## Data for review
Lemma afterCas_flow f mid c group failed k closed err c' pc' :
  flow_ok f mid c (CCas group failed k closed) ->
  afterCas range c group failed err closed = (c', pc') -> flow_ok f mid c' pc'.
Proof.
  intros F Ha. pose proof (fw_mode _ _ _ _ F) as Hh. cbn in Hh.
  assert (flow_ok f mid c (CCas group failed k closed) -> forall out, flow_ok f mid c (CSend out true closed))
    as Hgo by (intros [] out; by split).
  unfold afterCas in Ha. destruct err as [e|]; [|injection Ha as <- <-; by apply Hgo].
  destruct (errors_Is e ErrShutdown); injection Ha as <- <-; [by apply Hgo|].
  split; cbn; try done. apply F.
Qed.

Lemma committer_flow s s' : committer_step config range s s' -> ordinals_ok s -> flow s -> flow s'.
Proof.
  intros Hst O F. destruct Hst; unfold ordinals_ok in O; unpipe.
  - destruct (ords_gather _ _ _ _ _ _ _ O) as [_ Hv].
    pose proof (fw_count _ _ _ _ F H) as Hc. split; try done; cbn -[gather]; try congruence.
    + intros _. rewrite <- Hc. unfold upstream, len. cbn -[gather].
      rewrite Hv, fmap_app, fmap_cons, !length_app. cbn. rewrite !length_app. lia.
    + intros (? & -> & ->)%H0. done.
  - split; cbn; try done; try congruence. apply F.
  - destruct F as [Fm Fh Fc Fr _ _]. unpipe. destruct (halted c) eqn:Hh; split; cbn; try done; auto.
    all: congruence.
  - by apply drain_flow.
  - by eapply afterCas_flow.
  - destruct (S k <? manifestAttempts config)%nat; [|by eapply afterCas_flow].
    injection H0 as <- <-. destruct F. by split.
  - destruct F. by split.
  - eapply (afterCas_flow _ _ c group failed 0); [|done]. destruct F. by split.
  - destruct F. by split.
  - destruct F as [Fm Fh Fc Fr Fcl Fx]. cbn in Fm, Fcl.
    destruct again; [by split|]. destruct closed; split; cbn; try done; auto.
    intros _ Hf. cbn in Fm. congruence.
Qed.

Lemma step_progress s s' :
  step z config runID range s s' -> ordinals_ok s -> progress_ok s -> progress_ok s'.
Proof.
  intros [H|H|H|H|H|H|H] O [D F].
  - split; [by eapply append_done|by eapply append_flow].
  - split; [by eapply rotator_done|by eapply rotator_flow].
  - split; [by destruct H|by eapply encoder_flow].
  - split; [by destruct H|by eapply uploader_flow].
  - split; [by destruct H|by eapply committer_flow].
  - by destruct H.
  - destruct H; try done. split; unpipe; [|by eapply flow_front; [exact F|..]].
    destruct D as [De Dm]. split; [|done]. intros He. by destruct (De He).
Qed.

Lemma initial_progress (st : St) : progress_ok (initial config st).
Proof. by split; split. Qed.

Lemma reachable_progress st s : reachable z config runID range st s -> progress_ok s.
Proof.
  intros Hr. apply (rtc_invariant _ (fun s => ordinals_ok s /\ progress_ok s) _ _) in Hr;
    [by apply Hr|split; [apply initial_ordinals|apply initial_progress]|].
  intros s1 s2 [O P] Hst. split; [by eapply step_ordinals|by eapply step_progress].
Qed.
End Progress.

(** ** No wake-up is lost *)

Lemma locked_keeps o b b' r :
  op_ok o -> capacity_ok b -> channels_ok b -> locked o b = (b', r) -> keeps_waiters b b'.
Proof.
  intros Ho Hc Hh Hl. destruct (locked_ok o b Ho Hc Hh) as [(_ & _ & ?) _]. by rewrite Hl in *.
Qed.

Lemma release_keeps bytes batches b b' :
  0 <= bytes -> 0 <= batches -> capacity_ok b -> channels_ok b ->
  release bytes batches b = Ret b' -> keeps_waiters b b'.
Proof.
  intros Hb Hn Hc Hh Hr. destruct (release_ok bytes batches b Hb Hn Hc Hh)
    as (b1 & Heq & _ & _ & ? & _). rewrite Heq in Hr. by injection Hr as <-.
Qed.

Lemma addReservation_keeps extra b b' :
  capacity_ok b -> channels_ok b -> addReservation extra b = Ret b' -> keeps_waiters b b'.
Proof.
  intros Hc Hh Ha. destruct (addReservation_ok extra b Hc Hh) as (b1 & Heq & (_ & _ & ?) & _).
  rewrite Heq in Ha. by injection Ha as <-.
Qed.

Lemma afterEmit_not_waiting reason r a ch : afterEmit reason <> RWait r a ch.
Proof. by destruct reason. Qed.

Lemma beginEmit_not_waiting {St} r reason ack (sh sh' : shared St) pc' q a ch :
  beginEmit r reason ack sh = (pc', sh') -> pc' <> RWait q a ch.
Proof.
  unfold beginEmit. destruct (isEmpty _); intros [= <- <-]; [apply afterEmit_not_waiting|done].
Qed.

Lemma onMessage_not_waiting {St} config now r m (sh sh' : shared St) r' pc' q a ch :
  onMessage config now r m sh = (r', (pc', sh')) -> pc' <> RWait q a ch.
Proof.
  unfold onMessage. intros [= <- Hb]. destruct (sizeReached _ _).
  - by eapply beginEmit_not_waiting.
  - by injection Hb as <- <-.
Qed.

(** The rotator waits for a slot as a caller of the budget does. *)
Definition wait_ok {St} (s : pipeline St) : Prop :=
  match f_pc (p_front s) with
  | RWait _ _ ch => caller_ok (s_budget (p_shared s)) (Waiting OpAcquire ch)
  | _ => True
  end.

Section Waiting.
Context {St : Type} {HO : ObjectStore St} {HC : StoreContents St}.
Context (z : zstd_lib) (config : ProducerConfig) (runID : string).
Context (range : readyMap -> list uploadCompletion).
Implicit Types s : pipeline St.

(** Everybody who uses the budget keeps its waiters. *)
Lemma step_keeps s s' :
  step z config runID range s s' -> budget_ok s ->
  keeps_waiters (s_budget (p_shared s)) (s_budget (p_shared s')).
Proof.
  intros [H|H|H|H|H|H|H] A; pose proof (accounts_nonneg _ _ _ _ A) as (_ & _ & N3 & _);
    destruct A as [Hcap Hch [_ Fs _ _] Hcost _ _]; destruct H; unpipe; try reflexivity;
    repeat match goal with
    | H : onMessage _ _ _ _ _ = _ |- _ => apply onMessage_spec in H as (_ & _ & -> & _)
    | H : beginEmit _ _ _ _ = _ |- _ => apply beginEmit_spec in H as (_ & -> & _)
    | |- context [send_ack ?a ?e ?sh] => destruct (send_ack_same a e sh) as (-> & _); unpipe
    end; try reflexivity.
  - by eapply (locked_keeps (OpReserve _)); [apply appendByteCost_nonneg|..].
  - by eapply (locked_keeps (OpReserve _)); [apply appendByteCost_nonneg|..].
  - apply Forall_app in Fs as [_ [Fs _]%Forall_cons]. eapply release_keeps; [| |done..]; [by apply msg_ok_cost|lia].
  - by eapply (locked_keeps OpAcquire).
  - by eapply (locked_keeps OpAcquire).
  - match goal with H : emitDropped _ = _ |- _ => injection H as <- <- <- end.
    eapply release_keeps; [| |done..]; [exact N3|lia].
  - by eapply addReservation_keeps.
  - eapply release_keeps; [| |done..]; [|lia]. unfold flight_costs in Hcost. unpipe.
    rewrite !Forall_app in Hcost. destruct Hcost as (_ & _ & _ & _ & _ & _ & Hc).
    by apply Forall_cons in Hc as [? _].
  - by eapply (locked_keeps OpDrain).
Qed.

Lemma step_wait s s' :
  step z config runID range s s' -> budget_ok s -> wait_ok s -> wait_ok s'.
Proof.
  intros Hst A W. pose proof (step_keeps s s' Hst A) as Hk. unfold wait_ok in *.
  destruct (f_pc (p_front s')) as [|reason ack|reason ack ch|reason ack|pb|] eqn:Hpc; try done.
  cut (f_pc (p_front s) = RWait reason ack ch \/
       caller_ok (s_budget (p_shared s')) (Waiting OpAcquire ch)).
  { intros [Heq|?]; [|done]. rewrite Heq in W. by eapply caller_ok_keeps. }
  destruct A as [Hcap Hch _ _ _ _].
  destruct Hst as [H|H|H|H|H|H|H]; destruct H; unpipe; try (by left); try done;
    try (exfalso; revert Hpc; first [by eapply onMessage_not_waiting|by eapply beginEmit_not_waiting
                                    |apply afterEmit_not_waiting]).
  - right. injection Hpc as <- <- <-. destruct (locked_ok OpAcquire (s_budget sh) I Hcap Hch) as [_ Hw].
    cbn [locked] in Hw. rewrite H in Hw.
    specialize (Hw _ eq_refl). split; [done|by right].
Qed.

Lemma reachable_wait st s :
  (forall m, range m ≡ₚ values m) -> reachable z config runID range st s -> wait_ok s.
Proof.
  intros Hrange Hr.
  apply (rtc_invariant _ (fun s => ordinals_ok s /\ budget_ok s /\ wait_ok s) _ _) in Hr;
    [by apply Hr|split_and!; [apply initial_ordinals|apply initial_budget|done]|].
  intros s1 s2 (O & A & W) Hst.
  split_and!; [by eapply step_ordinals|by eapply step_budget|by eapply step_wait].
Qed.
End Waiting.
...
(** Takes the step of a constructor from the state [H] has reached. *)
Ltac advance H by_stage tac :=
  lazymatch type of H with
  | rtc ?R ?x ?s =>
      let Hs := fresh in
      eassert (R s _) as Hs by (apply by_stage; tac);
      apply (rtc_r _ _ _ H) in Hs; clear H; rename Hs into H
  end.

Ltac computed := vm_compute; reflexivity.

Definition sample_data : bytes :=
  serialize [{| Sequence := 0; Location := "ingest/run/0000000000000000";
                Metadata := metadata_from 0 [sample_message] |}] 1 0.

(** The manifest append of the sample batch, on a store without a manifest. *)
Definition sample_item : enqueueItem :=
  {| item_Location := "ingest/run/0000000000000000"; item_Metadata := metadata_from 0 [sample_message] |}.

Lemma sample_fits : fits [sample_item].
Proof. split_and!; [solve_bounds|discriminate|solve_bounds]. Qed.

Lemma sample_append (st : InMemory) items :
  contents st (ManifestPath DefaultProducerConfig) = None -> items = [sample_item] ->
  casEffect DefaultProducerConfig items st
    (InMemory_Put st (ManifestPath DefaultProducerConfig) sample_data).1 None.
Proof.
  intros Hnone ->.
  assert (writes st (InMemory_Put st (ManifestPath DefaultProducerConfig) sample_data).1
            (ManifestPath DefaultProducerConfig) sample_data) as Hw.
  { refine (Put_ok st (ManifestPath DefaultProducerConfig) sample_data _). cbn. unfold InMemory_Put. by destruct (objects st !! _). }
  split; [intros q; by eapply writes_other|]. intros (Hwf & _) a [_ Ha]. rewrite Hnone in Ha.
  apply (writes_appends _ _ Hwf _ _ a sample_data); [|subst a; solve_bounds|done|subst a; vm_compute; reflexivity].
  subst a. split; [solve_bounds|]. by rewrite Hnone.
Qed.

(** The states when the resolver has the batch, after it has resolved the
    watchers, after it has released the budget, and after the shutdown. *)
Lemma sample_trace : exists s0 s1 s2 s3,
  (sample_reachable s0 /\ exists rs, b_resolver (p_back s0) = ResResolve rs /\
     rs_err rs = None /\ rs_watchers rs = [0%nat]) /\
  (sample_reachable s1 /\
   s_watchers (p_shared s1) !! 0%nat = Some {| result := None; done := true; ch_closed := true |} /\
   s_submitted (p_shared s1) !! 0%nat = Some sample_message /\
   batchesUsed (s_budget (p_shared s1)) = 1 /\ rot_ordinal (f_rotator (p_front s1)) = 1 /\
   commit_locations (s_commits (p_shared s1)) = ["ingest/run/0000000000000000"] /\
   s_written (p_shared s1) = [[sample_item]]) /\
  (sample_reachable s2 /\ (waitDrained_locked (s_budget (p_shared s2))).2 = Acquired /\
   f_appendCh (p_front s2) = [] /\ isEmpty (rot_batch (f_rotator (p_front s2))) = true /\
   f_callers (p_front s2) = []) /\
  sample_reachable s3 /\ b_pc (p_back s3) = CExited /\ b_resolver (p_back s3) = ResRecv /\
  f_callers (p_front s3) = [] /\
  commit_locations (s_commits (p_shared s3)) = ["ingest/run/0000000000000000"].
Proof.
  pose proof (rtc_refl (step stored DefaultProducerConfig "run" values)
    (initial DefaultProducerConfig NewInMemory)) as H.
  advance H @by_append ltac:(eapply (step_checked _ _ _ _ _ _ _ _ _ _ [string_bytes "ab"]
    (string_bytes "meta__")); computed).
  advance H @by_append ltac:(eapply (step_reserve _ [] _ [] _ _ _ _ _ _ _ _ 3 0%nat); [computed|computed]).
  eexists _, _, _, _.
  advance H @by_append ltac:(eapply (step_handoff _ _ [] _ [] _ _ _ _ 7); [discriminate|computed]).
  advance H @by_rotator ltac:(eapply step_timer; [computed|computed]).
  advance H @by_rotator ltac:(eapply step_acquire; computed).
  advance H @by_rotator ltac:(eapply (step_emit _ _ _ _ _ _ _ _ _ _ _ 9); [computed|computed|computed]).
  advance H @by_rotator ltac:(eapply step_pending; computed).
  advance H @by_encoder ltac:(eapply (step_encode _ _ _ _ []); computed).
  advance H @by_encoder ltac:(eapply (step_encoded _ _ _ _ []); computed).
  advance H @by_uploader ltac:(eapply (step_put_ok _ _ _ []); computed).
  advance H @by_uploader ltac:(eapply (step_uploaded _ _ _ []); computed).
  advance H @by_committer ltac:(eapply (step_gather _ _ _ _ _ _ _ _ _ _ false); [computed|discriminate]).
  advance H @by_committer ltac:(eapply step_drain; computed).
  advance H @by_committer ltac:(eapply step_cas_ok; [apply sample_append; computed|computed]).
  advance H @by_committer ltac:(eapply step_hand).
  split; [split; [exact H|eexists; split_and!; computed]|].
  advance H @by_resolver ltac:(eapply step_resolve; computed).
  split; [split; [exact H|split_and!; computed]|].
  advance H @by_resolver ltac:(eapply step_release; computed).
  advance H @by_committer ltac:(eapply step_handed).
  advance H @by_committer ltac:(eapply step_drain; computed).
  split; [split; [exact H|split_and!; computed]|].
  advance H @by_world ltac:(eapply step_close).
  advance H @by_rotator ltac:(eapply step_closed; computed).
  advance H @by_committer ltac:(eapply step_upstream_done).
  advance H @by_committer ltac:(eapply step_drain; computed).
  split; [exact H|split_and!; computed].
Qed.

## Problem requirements
Give back, unchanged, the run of lines in the listing above that begins at the line containing "Lemma afterCas_flow f" and ends at the line containing "intros F Ha.", both included.

## Output for this task
Lemma afterCas_flow f mid c group failed k closed err c' pc' :
  flow_ok f mid c (CCas group failed k closed) ->
  afterCas range c group failed err closed = (c', pc') -> flow_ok f mid c' pc'.
Proof.
  intros F Ha. pose proof (fw_mode _ _ _ _ F) as Hh. cbn in Hh.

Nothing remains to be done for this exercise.